We have allotted 1,500 hectares revenue land to the forest department recently for conservation of GIB, said Kutch district collector M Thennarasan. This has been done on request of the forest department,he added.
The land has been allotted near the Kutch Great Indian Bustard Sanctuary spread across two sq km area in Nalia taluka,which is also considered to be a prime breeding ground of this endangered species. As per the last census in 2007,there were 47 bustards in the sanctuary.
Since the Bustards like grassland we plan to develop natural grass land in the area, said Chief Conservator of Forest (CCF) D K Sharma.
The area allotted is spoiled presently due to agriculture activity and human interference. We would first stop any kind of agriculture and (then) develop grassland,besides (providing) any other protection required, he said.
Because GIBs are very shy and sensitive birds and get disturbed due even slightest movement,a need was felt to increase the area of the sanctuary,Sharma said. We also plan to propose to the government of India to declare this area as eco-fragile zone under the Environment Protection Act, he added.
Forest officials said that further demand for over 3,500 hectares land for the same purpose is still under consideration.

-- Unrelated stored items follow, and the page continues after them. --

(** X13.  The scatter table written by Prepare and by Close: it keeps its
    number of entries, entry 0 is the given address and entry i the page of
    that address plus i pages; the result depends on the old table only
    through its length, so Close, which starts from the remembered native
    address, writes the same table whatever Prepare had put there. *)
Theorem remap_table_shape (base : Z) (table : list Z) :
  table <> [] ->
  exists t,
    remap_table base table = Some t /\
    length t = length table /\
    t !! 0%nat = Some base /\
    (forall i : nat, (0 < i < length table)%nat ->
       t !! i = Some (Z.ldiff base 4095 + Z.of_nat i * PAGE_SIZE)) /\
    (forall hpa t', remap_table hpa table = Some t' ->
       remap_table base t' = Some t).
Proof.
  intros Hne. destruct table as [|x tail]; [congruence|].
  exists (base :: remap_pages (Z.ldiff base 4095) tail).
  split; [reflexivity|].
  split; [simpl; now rewrite remap_pages_length|].
  split; [reflexivity|].
  split.
  - intros i [Hpos Hlt]. destruct i as [|i]; [lia|]. simpl in Hlt.
    change ((base :: remap_pages (Z.ldiff base 4095) tail) !! S i)
      with (remap_pages (Z.ldiff base 4095) tail !! i).
    rewrite remap_pages_lookup by lia. f_equal. lia.
  - intros hpa t' Ht'. simpl in Ht'. injection Ht' as <-. simpl.
    f_equal. f_equal. apply remap_pages_same_length. apply remap_pages_length.
Qed.
(** * text_highlighter: the Python wrapper of the Streamlit component

    A shallow embedding of [text_highlighter/__init__.py].  The module
    declares one Streamlit component and wraps it in the public function
    [text_highlighter]: the wrapper normalises [labels], picks the default
    selected label, resolves the colour list and calls through to the
    component, returning the component's value.

    Python data is modelled as follows.
    - [str] is [string]; [List[str]] is [list string].
    - An annotation, [Dict[str, Any]], is a finite map from strings to
      values (ints, strings, booleans, [None]).
    - The [annotations] list is an object: the wrapper receives a
      reference to it, hands the same reference to the component twice
      ([annotations=] and [default=]) and may return it.  List objects
      live in a heap and are named by locations.
    - A raised exception ends the call; the state reached so far stays. *)

From Stdlib Require Import ZArith.
From stdpp Require Import base list strings gmap.

Open Scope string_scope.
Open Scope list_scope.

(** ** Values, annotations, objects *)

Inductive value :=
  | VNone
  | VBool (b : bool)
  | VInt (n : Z)
  | VStr (s : string).

#[global] Instance value_eq_dec : EqDecision value.
Proof. solve_decision. Defined.

Abbreviation annotation := (gmap string value).

(** A location names a list object holding annotations. *)
Abbreviation loc := nat.
Abbreviation heap_t := (list (list annotation)).

(** ** Exceptions

    [IndexError] and [AssertionError] are the two exceptions the module can
    raise.  [ConfigurationError] and [ValidationError] are the names the
    design document uses; no statement of the module raises them. *)

Inductive exn :=
  | IndexError
  | AssertionError (msg : string)
  | ConfigurationError
  | ValidationError.

#[global] Instance exn_eq_dec : EqDecision exn.
Proof. solve_decision. Defined.

Abbreviation result A := (sum exn A).

(** ** The boundary with the frontend

    [frontend_args] is the "args" dictionary the frontend receives: the
    keyword arguments of the component call, serialised.  [key] and [default]
    are special arguments of the component function and are not part of it. *)

Record frontend_args := {
  f_text : string;
  f_annotations : list annotation;
  f_colors : list string;
  f_labels : list string;
  f_selected_label : string;
  f_show_label_selector : bool
}.

(** The frontend (the rendering surface and the user in front of it): for a
    render with a given key and arguments it has either set no component
    value yet ([None]) or set one ([Some v], the argument of
    [Streamlit.setComponentValue]). *)
Definition frontend := option string -> frontend_args -> option (list annotation).

(** The state a call runs in: the heap of list objects and the log of the
    renders issued so far, oldest first. *)
Record world := {
  heap : heap_t;
  renders : list (option string * frontend_args)
}.

(** The shared default of the parameter [annotations]: the list object the
    expression [[]] of the signature creates once, when [def] is executed. *)
Definition default_annotations : loc := 0.

Definition init_world : world := {| heap := [ [] ]; renders := [] |}.

(** ** The monad of calls: state and exceptions *)

Definition M (A : Type) : Type := world -> result A * world.

Definition ret {A} (a : A) : M A := fun w => (inr a, w).

Definition raise {A} (e : exn) : M A := fun w => (inl e, w).

Definition bind {A B} (c : M A) (k : A -> M B) : M B :=
  fun w => match c w with
           | (inl e, w') => (inl e, w')
           | (inr a, w') => k a w'
           end.

Notation "x <- c ;; k" := (bind c (fun x => k))
  (at level 100, c at next level, right associativity).
Notation "c ;;; k" := (bind c (fun _ => k))
  (at level 100, right associativity).

(** ** Python primitives *)

(** [l[i]] for a non-negative index. *)
Definition getitem {A} (l : list A) (i : nat) : M A :=
  match l !! i with
  | Some x => ret x
  | None => raise IndexError
  end.

(** [assert b, msg] *)
Definition assert (b : bool) (msg : string) : M unit :=
  if b then ret tt else raise (AssertionError msg).

(** [[f(i) for i in xs]] where evaluating [f(i)] may raise. *)
Fixpoint comprehension {A B} (f : A -> M B) (xs : list A) : M (list B) :=
  match xs with
  | [] => ret []
  | x :: xs' => y <- f x ;; ys <- comprehension f xs' ;; ret (y :: ys)
  end.

(** [range(n)] *)
Definition range (n : nat) : list nat := seq 0 n.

GIB was up-listed to Critically Endangered, the highest level of threat,by the International Union for Conservation of Nature (IUCN) in June this year. According to IUCN,hunting,disturbance,habitat loss and fragmentation have all conspired to reduce this magnificent species to perhaps as few as 250.
A recent report by the Union Ministry of Environment and Forests (MoEF) said that population of the GIB has been dwindling very fast and the bustards have disappeared from about 90 per cent of its range,while about 75 per cent decline has been observed within three generation time scale.
Standing a metre in height and weighing nearly 15 kg,GIB was once found in a large number across the grasslands of India and Pakistan,but is now restricted to small and isolated fragments of the remaining habitat. Their highest living number is found in Rajasthan,followed by Gujarat.